17. Makan Makan

257 58 8
                                    

Catatan: Waktu baca ulang part ini kayaknya terlalu membosankan deh, huhuh :(, dilewatin dulu gak papa :v.

.

.

.

.

.

”Nathan Abian Prayoga dengan 233 perolehan suara, Jeno Alexander dengan 229 suara, Samuel Ardian dengan 227 suara, dan 18 suara tidak sah, total 707 suara dari 712 suara yang sudah didata oleh anggota OSIS. Dengan ini, diputuskan bahwa Ketua OSIS untuk angkatan tahun ini adalah Nathan Abian Prayoga dengan Wakil Pertama Jeno Alexander dan Wakil Kedua Samuel Ardian. Untuk acara pelantikan akan dilakukan pada hari Senin setelah upacara berlangsung, terima kasih atas partisipasinya, untuk para siswa telah diizinkan keluar dari ruang aula untuk menikmati makan siang. Sekian yang bisa saya sampaikan.”

Suara sorak ramai langsung bergemuruh terutama dari gerombolan XI-IPA5 yang duduk paling depan di area aula mengibarkan spanduk bekas konser Juna kemarin. Yoga sempat berniat untuk menambahkan wajah Nathan, tapi Rendra mengatakan tidak perlu karena berniat menjadikan spanduk yang sekarang sebagai spanduk abadi supaya dapat digunakan untuk acara apa pun. Yuda, Chaerra, dan Rendra yang berdiri paling depan sebagai tim sukses sekaligus anggota OSIS tampak paling heboh di tambah Haikal, Soni, dan Chacha yang ikut memegangi spanduk.

Nathan turun dari panggung aula dengan gelengan kecil, melangkah cepat menghampiri tempat XI-IPA5 berkumpul. Chaerra menjadi yang pertama berlari, memeluk Nathan dengan senyum lebar dan puas. Disusul dengan Chacha, Senya, dan Arina yang tak mau kalah. Anak-anak cowok lain ikut mengerumuni, melupakan spanduk yang menjadi rebutan di awal acara tadi.

Eli yang juga ingin ikut bergabung segera menghentikan langkah begitu kaos bebas Garuda dengan warna tan yang ia kenakan di tarik dari belakang. Lia menggeleng kecil, bergumam pelan, ”Nanti aja kalau udah di kelas, sekarang gak usah ikut-ikutan dulu.”

Gadis cantik yang biasanya mengenakan pita pada rambutnya itu jadi mengedarkan pandangan.

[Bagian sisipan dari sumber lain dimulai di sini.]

(** * Concurrent: the worker-thread pool and the Mandelbrot renderers

    A shallow embedding of [threadpool.cpp] and of the two versions of
    [mandelbrot.cpp] (sequential and multithreaded), with the properties
    their description states about them.

    - [Mandelbrot]: the escape-time loop, the colour table and the column
      split of the multithreaded renderer.  C++ [double] is IEEE binary64,
      here Rocq's primitive floats; C++ [int] values are [Z], and the
      loop counter and the colour components are shown to stay in range.
      The image is a matrix without bounds checks; stores are considered
      only inside it.
    - [Pool]: the thread pool as an interleaving small-step machine.  One
      step is one source line of one thread; the schedule is an explicit
      list of events, so every run can be evaluated.  Memory is
      sequentially consistent: a read of [stop] sees the last write, also
      the destructor's, which is made without the mutex.  [std::mutex],
      [std::condition_variable] and [std::thread] behave as the C++
      standard describes them: [wait] may wake spuriously, [notify_one]
      wakes one waiting thread if there is one, and [join] on a handle
      that is not joinable throws [std::system_error].  The destructor
      ends the life of the pool: once it has returned, nothing more is
      called on the object.  Running a Job is one step that records it;
      what the Job does is not modelled. *)

From Stdlib Require Import ZArith Floats Lia String Ascii DecimalString.
From stdpp Require Import base option list.

Open Scope Z_scope.

(* ===================================================================== *)
(** * Mandelbrot renderers (mandelbrot.cpp, both versions)               *)
(* ===================================================================== *)

Module Mandelbrot.

(** [INT_MAX] of the 32-bit C++ [int]. *)
Definition INT_MAX : Z := 2147483647.

(** Conversion [int -> double] as in [x * (range / width)]: exact below
    2^53 in magnitude, which covers every [int]. *)
Definition double_of_int (x : Z) : float :=
  if x <? 0 then PrimFloat.opp (PrimFloat.of_uint63 (Uint63.of_Z (- x)))
  else PrimFloat.of_uint63 (Uint63.of_Z x).

(** The [while] loop of [findMandelBrot]: the state is [(i, zr, zi)];
    [None] when the fuel runs out before the loop condition fails. *)
Fixpoint mandel_loop (fuel : nat) (cr ci : float) (max_iterations : Z)
    (i : Z) (zr zi : float) : option Z :=
  if (i <? max_iterations) && PrimFloat.ltb (zr * zr + zi * zi)%float 4%float
  then match fuel with
       | O => None
       | S fuel' =>
           let temp := (zr * zr - zi * zi + cr)%float in
           let zi' := (2 * zr * zi + ci)%float in
           mandel_loop fuel' cr ci max_iterations (i + 1) temp zi'
       end
  else Some i.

Masih banyak kalangan siswa yang belum bubar terutama dari tingkat atas. Beberapa masih memilih untuk duduk berdiam diri, mengamati kejadian di aula. Eli yang siang ini mengikat tinggi rambutnya tanpa bandana jadi mengangguk paham.

”Gue gak boleh interaksi sama Nathan ya kalau di luar?” tanyanya pelan.

”Bukannya gak boleh, El, tapi dibatesin dulu dan gak cuman sama Nathan, sama semuanya terutama cowok-cowok terkenal modelan Jeiden, Hessa, Soni, Juna, dan yang lain,” ujar Lia setelah kesulitan mencari kata-kata yang tepat, ”cukup satu kejadian aja lo berurusan sama orang gila, jangan lagi.”

”Tapi gue gak salah.”

Lia mengangguk dengan senyum tipis. ”Tapi lo belum bisa bela diri lo sendiri. Gue sama yang lain juga bisa aja teledor dan gak bisa jaga lo.”

”Ya-”

”Sorry,” potong Lia bergetar, ”tapi please cukup sekali aja gue lihat lo dijahatin sama orang lain, gue gak mau lagi. Gue gak punya kuasa buat ngelarang mereka ngelakuin apa yang mereka mau, tapi lo bisa kan atur interaksi lo sendiri sama yang lain di luar kelas sama di sosial media?”

Eli pada akhirnya mengangguk. Chaerra dan Lia tentu punya respons yang berbeda akan hal ini, ia tak bisa paksakan keduanya punya jalan keluar yang sama. Setelah mendengar Eli sempat dilabrak, Chaerra marah besar dan menjadi-menjadi dengan terus mendorong Eli agar melakukan kontak dengan anak lain, mulai dari memaksa Eli bersampingan dengan Jeiden ketika di kantin, mengunggah foto dengan Soni, dan hal lain yang bertujuan memanasi para Kakak Kelas. Sedangkan Lia justru memilih cara yang berbeda seperti ini, kerap kali Lia menariknya dari gerombolan anak cowok kelas dan memilih jalan aman.